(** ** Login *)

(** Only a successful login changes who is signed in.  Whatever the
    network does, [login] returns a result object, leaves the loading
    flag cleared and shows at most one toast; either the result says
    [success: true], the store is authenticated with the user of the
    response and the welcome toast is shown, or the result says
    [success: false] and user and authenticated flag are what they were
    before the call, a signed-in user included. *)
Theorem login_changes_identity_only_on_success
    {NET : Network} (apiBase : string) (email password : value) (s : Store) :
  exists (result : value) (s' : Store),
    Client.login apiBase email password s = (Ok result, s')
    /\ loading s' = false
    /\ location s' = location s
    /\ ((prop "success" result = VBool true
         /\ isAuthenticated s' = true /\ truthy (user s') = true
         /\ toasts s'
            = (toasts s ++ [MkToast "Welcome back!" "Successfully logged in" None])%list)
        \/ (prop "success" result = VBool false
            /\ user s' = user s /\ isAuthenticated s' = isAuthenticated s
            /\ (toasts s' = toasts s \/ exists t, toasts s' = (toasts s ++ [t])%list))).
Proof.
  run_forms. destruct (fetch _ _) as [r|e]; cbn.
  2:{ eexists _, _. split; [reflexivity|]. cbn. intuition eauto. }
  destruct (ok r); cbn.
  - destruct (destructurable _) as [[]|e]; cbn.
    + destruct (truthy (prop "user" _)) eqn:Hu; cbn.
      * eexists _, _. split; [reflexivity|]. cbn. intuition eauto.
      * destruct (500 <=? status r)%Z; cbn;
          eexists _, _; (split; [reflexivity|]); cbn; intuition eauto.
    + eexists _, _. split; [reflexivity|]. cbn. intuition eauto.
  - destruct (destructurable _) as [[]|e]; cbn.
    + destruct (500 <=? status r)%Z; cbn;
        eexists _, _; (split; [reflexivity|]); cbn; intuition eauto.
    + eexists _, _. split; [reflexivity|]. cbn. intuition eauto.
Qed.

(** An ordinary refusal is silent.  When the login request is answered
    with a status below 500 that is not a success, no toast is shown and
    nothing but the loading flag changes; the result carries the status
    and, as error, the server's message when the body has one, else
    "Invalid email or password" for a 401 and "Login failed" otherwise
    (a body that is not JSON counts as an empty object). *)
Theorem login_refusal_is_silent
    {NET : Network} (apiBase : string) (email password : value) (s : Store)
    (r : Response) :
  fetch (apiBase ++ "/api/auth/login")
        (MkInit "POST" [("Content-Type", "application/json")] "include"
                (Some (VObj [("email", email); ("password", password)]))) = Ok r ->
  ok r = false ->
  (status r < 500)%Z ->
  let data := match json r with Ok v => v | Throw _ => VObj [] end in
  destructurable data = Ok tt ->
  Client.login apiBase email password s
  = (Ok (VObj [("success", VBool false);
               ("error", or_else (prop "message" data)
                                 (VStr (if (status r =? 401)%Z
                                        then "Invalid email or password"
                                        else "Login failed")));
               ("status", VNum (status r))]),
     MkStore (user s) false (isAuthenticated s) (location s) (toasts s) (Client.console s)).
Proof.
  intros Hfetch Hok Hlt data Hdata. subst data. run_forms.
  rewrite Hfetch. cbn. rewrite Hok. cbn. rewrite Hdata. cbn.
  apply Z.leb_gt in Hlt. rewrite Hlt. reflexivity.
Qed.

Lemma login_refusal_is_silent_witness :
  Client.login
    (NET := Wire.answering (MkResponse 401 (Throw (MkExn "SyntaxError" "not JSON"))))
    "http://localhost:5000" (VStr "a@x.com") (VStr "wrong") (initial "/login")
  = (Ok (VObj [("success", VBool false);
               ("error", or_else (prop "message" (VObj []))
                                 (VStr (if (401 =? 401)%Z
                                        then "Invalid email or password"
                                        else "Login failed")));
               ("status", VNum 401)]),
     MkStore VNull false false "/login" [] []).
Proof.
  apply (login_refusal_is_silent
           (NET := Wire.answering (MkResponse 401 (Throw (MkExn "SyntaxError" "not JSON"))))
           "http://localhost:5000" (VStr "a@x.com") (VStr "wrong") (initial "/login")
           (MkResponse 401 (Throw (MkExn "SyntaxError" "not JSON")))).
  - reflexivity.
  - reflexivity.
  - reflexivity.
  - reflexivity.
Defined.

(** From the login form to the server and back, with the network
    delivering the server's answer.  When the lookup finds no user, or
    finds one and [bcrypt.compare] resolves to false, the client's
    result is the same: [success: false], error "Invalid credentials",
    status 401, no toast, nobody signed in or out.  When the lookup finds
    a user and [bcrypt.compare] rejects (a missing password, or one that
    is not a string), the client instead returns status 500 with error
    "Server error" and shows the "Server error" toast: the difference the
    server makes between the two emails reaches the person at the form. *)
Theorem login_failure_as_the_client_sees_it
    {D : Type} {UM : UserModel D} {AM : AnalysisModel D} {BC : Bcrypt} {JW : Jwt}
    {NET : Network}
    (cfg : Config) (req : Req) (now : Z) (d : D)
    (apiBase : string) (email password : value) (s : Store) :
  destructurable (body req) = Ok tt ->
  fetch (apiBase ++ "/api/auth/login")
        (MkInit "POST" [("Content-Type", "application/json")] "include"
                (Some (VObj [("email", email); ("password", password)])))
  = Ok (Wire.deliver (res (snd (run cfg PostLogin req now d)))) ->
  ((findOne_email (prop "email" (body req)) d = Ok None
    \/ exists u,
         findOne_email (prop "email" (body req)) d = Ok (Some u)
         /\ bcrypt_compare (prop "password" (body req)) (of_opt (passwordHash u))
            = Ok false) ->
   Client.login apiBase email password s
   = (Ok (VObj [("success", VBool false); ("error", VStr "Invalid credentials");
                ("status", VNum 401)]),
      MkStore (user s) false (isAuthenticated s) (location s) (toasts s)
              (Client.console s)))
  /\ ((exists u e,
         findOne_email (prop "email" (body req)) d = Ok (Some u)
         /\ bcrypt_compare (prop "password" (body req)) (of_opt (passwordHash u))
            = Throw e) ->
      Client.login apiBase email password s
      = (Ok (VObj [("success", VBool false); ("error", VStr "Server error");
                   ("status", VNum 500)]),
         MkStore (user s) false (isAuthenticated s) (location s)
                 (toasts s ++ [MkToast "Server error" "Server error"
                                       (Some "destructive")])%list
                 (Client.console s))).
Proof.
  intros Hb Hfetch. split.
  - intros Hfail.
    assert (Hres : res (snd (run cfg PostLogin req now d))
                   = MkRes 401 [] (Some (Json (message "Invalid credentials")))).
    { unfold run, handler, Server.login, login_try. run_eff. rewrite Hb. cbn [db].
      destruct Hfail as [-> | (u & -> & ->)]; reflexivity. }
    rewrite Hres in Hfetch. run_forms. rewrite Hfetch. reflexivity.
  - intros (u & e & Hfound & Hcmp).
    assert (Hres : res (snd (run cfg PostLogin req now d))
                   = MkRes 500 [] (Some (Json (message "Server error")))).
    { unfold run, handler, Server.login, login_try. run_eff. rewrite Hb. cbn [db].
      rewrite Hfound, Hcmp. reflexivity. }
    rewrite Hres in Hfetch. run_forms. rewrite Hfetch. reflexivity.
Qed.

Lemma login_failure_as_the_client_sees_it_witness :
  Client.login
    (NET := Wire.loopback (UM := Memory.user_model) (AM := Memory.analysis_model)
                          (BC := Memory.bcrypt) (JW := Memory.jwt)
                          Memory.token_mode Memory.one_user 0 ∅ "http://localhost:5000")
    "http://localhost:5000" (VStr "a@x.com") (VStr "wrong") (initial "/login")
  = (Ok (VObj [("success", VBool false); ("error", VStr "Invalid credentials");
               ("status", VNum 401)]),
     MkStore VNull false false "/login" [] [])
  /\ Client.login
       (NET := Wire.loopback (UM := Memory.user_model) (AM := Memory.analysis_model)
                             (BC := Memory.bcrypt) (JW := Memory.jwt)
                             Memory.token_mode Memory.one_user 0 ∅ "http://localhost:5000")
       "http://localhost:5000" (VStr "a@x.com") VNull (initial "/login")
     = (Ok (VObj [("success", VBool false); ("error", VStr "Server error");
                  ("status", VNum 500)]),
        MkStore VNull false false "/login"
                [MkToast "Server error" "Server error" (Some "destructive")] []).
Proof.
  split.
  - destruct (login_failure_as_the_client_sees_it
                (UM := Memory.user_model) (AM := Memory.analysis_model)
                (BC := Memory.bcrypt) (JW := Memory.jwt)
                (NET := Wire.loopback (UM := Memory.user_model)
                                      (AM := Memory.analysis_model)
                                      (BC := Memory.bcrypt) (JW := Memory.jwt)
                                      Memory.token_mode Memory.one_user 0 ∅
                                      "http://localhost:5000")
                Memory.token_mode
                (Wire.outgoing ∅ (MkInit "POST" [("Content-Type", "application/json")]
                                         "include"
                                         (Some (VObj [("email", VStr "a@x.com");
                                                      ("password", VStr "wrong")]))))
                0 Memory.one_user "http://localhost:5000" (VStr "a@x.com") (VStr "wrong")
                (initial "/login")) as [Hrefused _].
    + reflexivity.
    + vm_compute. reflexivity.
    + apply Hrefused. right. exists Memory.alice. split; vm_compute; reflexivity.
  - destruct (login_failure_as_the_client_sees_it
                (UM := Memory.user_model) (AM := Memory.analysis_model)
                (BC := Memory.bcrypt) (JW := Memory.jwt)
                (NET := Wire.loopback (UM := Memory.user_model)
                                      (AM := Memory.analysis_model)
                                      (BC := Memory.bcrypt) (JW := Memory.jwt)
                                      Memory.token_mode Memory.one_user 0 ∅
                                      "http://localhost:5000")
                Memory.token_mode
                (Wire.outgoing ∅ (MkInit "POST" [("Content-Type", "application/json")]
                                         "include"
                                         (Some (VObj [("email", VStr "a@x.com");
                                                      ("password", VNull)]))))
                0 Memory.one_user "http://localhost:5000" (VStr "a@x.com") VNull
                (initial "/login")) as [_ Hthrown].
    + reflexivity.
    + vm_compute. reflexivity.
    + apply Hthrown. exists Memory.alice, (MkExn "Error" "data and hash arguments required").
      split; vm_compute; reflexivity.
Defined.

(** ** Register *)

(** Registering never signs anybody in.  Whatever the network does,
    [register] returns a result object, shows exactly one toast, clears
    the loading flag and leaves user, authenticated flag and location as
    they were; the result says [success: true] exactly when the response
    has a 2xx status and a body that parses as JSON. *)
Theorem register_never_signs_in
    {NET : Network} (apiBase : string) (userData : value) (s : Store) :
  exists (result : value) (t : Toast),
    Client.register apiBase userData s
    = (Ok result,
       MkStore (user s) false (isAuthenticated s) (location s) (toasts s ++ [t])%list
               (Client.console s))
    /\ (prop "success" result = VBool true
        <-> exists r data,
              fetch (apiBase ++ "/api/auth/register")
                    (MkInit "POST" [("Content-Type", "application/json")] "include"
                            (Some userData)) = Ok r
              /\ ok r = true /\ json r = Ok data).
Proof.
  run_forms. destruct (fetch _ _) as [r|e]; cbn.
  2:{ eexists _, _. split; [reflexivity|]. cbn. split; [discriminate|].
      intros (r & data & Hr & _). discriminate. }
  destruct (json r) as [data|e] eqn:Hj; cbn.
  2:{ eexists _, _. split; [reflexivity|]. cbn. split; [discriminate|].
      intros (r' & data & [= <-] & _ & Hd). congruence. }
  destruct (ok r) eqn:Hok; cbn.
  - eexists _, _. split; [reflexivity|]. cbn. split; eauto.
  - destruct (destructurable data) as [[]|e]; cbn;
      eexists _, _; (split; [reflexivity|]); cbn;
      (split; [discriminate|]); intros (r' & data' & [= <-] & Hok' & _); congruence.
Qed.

══════

→ WHAT THE TASK ASKS: Lines above with the string "Invalid" need to be found and copied.

→ PROBLEM SOLUTION:
    "Invalid email or password" for a 401 and "Login failed" otherwise
                                        then "Invalid email or password"
                                        then "Invalid email or password"
    result is the same: [success: false], error "Invalid credentials",
   = (Ok (VObj [("success", VBool false); ("error", VStr "Invalid credentials");
                   = MkRes 401 [] (Some (Json (message "Invalid credentials")))).
  = (Ok (VObj [("success", VBool false); ("error", VStr "Invalid credentials");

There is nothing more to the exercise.